Mid-Week Reflection: What Makes “God” God?

Author: Adrian Williams
May 20, 2020

A philosopher recently asked me: “Mainline Christians seem to not believe in an unchanging God. I could get behind that if I could understand why one would need a God in that case.” That left us to discuss the question of what attributes make God, God? What things are non-negotiable as being part or all of who God is?

Even just in theory, I love these questions and discussions (enough that I'm writing this in first person, because I cannot separate myself from it). Yet for many, including my philosopher friend, this is an important question because if people are at their most human when in relationships/doing "the greater good" and not focused on self, then is there a need for a God? If God is unchanging then God can be used as a tool to control, but if God is not simply what we understand God to be based on a rigorous dogma then why have a God at all? These topics and many others took us down so many rabbit trails and wormholes, but let’s focus on that question that we started with: So what are, or what should be, those non-negotiable, unchanging things that make "God" God?

God is Love

 The first is one that appears early enough in the Christian faith that it makes the scriptures: God is Love. One can argue that this is not a consistent attribute of God throughout scripture (as my philosopher friend argued well), but I don't think those arguments hold water when we look deeper. It's not enough to use this term "God is Love" without looking at what Love is, and as is the case for many a philosopher, the best argument for “what is” is to define “what it is not.” So, let's state it this way "God is Love, not Fear." We may fear, but God has no "fearness" within. Fear drives us to self-preservation, fear is protecting what is ours. A God who is not fear does not show concern for self- preservation, nor is protective of self or possessive of anything. This is a God who would become human, complete to death, a God who does not manipulate, but gives freedom of thought, heart, and creative abilities (even if those creations also destroy). Love is many things, but it cannot be anything that Fear is. So God is Love, but Love alone might be able to exist without this "God" for many, so that alone would not be enough even for myself to prove "God."

God is Creating

 I'm not sure my second point alone could prove "God" to me either, but it is the second most essential element that defines the God I know. God is Creating. Notice I do not say Creator; that isn't to discount or deny that God has CREATED, but rather to focus on what we can know about God is that God is CREATING. God as prime mover does not give much value for having faith or religion, but a God who is constantly creating is one who may just have a purpose for the creating beyond just seeing what will happen. Unlike the previous argument, I'm not going to point to what not creating is in order to define the term. I think the constant change happening in the world shows constant creation, but there is an important nuance that needs to be discussed: God is creating, NOT controlling. The idea of freedom mentioned in the previous argument comes into play here.

God does not control the things created, God is not a computer program, nor is God a programmer.

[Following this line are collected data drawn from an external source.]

(** C10. With neither latestBlockhash nor rpc, [buildAndSignTransaction]
    throws 'latestBlockhash is required when rpc is not provided.' and has
    made no outside call: no message was created or signed.  With
    latestBlockhash given, whatever rpc is, the calls made are the five that
    build and sign the message, none of them to rpc, and the lifetime set is
    the given blockhash. *)
Theorem buildAndSignTransaction_blockhash
    (TransactionSigner TransactionMessage Transaction : Type)
    (create : Version -> TransactionMessage)
    (setFeePayer : TransactionSigner -> TransactionMessage -> TransactionMessage)
    (setLifetime : BlockhashLifetimeConstraint -> TransactionMessage
                   -> TransactionMessage)
    (append : list Instruction -> TransactionMessage -> TransactionMessage)
    (sign : TransactionMessage -> result Transaction)
    (feePayer : TransactionSigner) (instructions : list Instruction)
    (version : option Version) (log : list (Event TransactionSigner TransactionMessage)) :
  let build := buildAndSignTransaction create setFeePayer setLifetime append sign in
  build (mkBuildInput feePayer instructions None None version) log
    = (Throw "latestBlockhash is required when rpc is not provided.", log)
  /\ forall (given : BlockhashLifetimeConstraint)
            (rpc : option GetLatestBlockhashApi),
       let v := match version with Some v => v | None => V0 end in
       let message :=
         append instructions (setLifetime given (setFeePayer feePayer (create v))) in
       let calls :=
         [ CreateTransactionMessage _ _ v;
           SetFeePayerSigner _ feePayer;
           SetLifetimeUsingBlockhash _ _ given;
           AppendInstructions _ _ instructions;
           SignWithSigners _ message ] in
       build (mkBuildInput feePayer instructions (Some given) rpc version) log
         = (sign message, log ++ calls)
       /\ forallb (fun e => negb (consults_rpc e)) calls = true.
Proof.
  cbn zeta. split; [reflexivity|].
  intros given rpc. split; [|reflexivity].
  unfold buildAndSignTransaction, resolveLatestBlockhash, io_bind, io_call,
    io_ret. cbn.
  rewrite <- !app_assoc. cbn. now destruct (sign _).
Qed.

(** * Further properties *)

(** ** The resolver: shape, failures, edge cases *)

Lemma getLightSystemAccountMetasV2_Ok derive config opts metas :
  getLightSystemAccountMetasV2 derive config opts = Ok metas ->
  exists cpiSigner authority,
    metas =
      [ mkMeta (lightSystemProgram opts) READONLY;
        mkMeta cpiSigner READONLY;
        mkMeta (nullish_or (registeredProgramPda opts)
                  DEFAULT_REGISTERED_PROGRAM_PDA_ADDRESS) READONLY;
        mkMeta authority READONLY;
        mkMeta (nullish_or (accountCompressionProgram opts)
                  DEFAULT_ACCOUNT_COMPRESSION_PROGRAM_ADDRESS) READONLY;
        mkMeta DEFAULT_SYSTEM_PROGRAM_ADDRESS READONLY ]
      ++ (if truthy (solPoolPda config)
          then [mkMeta (nullish_or (solPoolPda config) "") WRITABLE] else [])
      ++ (if truthy (solCompressionRecipient config)
          then [mkMeta (nullish_or (solCompressionRecipient config) "") WRITABLE]
          else [])
      ++ (if truthy (cpiContext config)
          then [mkMeta (nullish_or (cpiContext config) "") WRITABLE] else []).
Proof.
  unfold getLightSystemAccountMetasV2, deriveAccountCompressionAuthority.
  destruct (derive (selfProgram config) _) as [[cpiSigner bump]|e]; cbn;
    [|discriminate].
  destruct (accountCompressionAuthority opts) as [override|]; cbn.
  - intros H. injection H as <-. exists cpiSigner, override. unfold push.
    destruct (truthy (solPoolPda config)),
             (truthy (solCompressionRecipient config)),
             (truthy (cpiContext config)); reflexivity.
  - destruct (derive (lightSystemProgram opts) _) as [[authority bump']|e];
      cbn; [|discriminate].
    intros H. injection H as <-. exists cpiSigner, authority. unfold push.
    destruct (truthy (solPoolPda config)),
             (truthy (solCompressionRecipient config)),
             (truthy (cpiContext config)); reflexivity.
Qed.

Lemma getLightSystemAccountMetasV2_length derive config opts metas :
  getLightSystemAccountMetasV2 derive config opts = Ok metas ->
  6 <= length metas <= 9.
Proof.
  intros H. destruct (getLightSystemAccountMetasV2_Ok _ _ _ _ H) as (c & a & ->).
  destruct (truthy (solPoolPda config)),
           (truthy (solCompressionRecipient config)),
           (truthy (cpiContext config)); cbn; lia.
Qed.

(** X1. A list returned by [getLightSystemAccountMetasV2] has six entries plus
    one for each optional field that is set: between 6 and 9.  The first six
    are read-only, the others writable, and no entry is a signer. *)
Theorem getLightSystemAccountMetasV2_shape
    (derive : Address -> list string -> result (Address * nat))
    (config : SystemAccountMetaConfig) (opts : LightSystemConfig)
    (metas : list AccountMeta) :
  getLightSystemAccountMetasV2 derive config opts = Ok metas ->
  length metas
    = 6 + (if truthy (solPoolPda config) then 1 else 0)
        + (if truthy (solCompressionRecipient config) then 1 else 0)
        + (if truthy (cpiContext config) then 1 else 0)
  /\ 6 <= length metas <= 9
  /\ Forall (fun m => role m = READONLY) (firstn 6 metas)
  /\ Forall (fun m => role m = WRITABLE) (skipn 6 metas)
  /\ Forall (fun m => role m <> READONLY_SIGNER /\ role m <> WRITABLE_SIGNER)
       metas.
Proof.
  intros H. destruct (getLightSystemAccountMetasV2_Ok _ _ _ _ H) as (c & a & ->).
  destruct (truthy (solPoolPda config)),
           (truthy (solCompressionRecipient config)),
           (truthy (cpiContext config)); cbn;
    repeat split; try lia; repeat constructor; cbn; discriminate.
Qed.

(** X1 at work: only the context account is set. *)
Lemma getLightSystemAccountMetasV2_shape_witness :
  length [ mkMeta "B" READONLY; mkMeta "pda:A" READONLY;
           mkMeta DEFAULT_REGISTERED_PROGRAM_PDA_ADDRESS READONLY;
           mkMeta "pda:B" READONLY;
           mkMeta DEFAULT_ACCOUNT_COMPRESSION_PROGRAM_ADDRESS READONLY;
           mkMeta DEFAULT_SYSTEM_PROGRAM_ADDRESS READONLY;
           mkMeta "ctx" WRITABLE ] = 7.
Proof.
  refine (proj1 (getLightSystemAccountMetasV2_shape
            (fun p _ => Ok ("pda:" ++ p, 255)%string)
            (SystemAccountMetaConfig_static.newWithCpiContext "A" "ctx")
            (mkLightSystemConfig None None "B" None) _ _)).
  reflexivity.
Defined.

(** X2. The only failures of [getLightSystemAccountMetasV2] are those of the
    address derivation: that of the signer first, then, when no compression
    authority is passed in, that of the authority. *)
Theorem getLightSystemAccountMetasV2_rejects
    (derive : Address -> list string -> result (Address * nat))
    (config : SystemAccountMetaConfig) (opts : LightSystemConfig) (e : string) :
  getLightSystemAccountMetasV2 derive config opts = Throw e
  <-> derive (selfProgram config) [CPI_AUTHORITY_SEED] = Throw e
      \/ ((exists pda, derive (selfProgram config) [CPI_AUTHORITY_SEED] = Ok pda)
          /\ accountCompressionAuthority opts = None
          /\ derive (lightSystemProgram opts) [CPI_AUTHORITY_SEED] = Throw e).
Proof.
  unfold getLightSystemAccountMetasV2, deriveAccountCompressionAuthority.
  destruct (derive (selfProgram config) _) as [pda|e1]; cbn.
  - destruct (accountCompressionAuthority opts) as [override|]; cbn.
    + split; [discriminate|].
      intros [H|(_ & H & _)]; discriminate.
    + destruct (derive (lightSystemProgram opts) _) as [pda'|e2]; cbn.
      * split; [discriminate|]. intros [H|(_ & _ & H)]; discriminate.
      * split.
        -- intros H. injection H as ->. right.
           split; [now exists pda|]. now split.
        -- intros [H|(_ & _ & H)]; [discriminate|]. now injection H as ->.
  - split.
    + intros H. injection H as ->. now left.
    + intros [H|((pda & H) & _)]; [|discriminate]. now injection H as ->.
Qed.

Our logic is built on experiences, sorted and connected along with our "wiring" to form how we think. Even if we use imago dei as a basis to reverse engineer this trait onto God, we still have a God with unending experiences to draw from in ways we cannot understand. Likewise, we have very little to go on to describe the creative nature of God beyond our own abilities to create. Using this argument shows many cases of how Love without Fear can Create but not control how things come together or are used. Think of the many inventions originally made for a singular purpose, but which were used in many new and different (and sometimes regrettable) ways. The printing press (or the internet) has been used to entertain, to teach, to expand worlds, but also to control, to manipulate, to trick, to attack . . . yet once they were created, the control of the idea was (eventually) given over to these things, not just for some planned purpose. Yet, other properties (Mickey Mouse for example) that are controlled, do not have freedom to become new, but due to the “integrity” maintained become less and less nimble and thus lose their place in the world or become a historical icon or logo representing some maladjusted ideal. A God who does not continue to create, or who is in full control of said creation could be used to represent whatever we chose in any moment, manipulated to our whims and thus stop being "God."

So God's creating is intrinsic to God, creating things that are free, not controlled, for what we see as for better or for worse. When combined with Love though we get a God whose mercy is never-ending. Only a Creating God of Love would create that which is free but still continue to care, to want to create, to want to show God's self and the ideal by giving up control of even God's own self to the world of uncontrolled freedom. This is the God I know. Creating, Loving, Not Controlling, and without Fear.

This God is the one who returns to Plato's Cave time and again to tell us what is real no matter how many times we violently, unwittingly reject it. This is a God who can be, who is, and who we are charged with becoming like, for we are created in that God's image, but left with the freedom to fear and to control. Let us let go of fear and control and maybe find ourselves closer to God.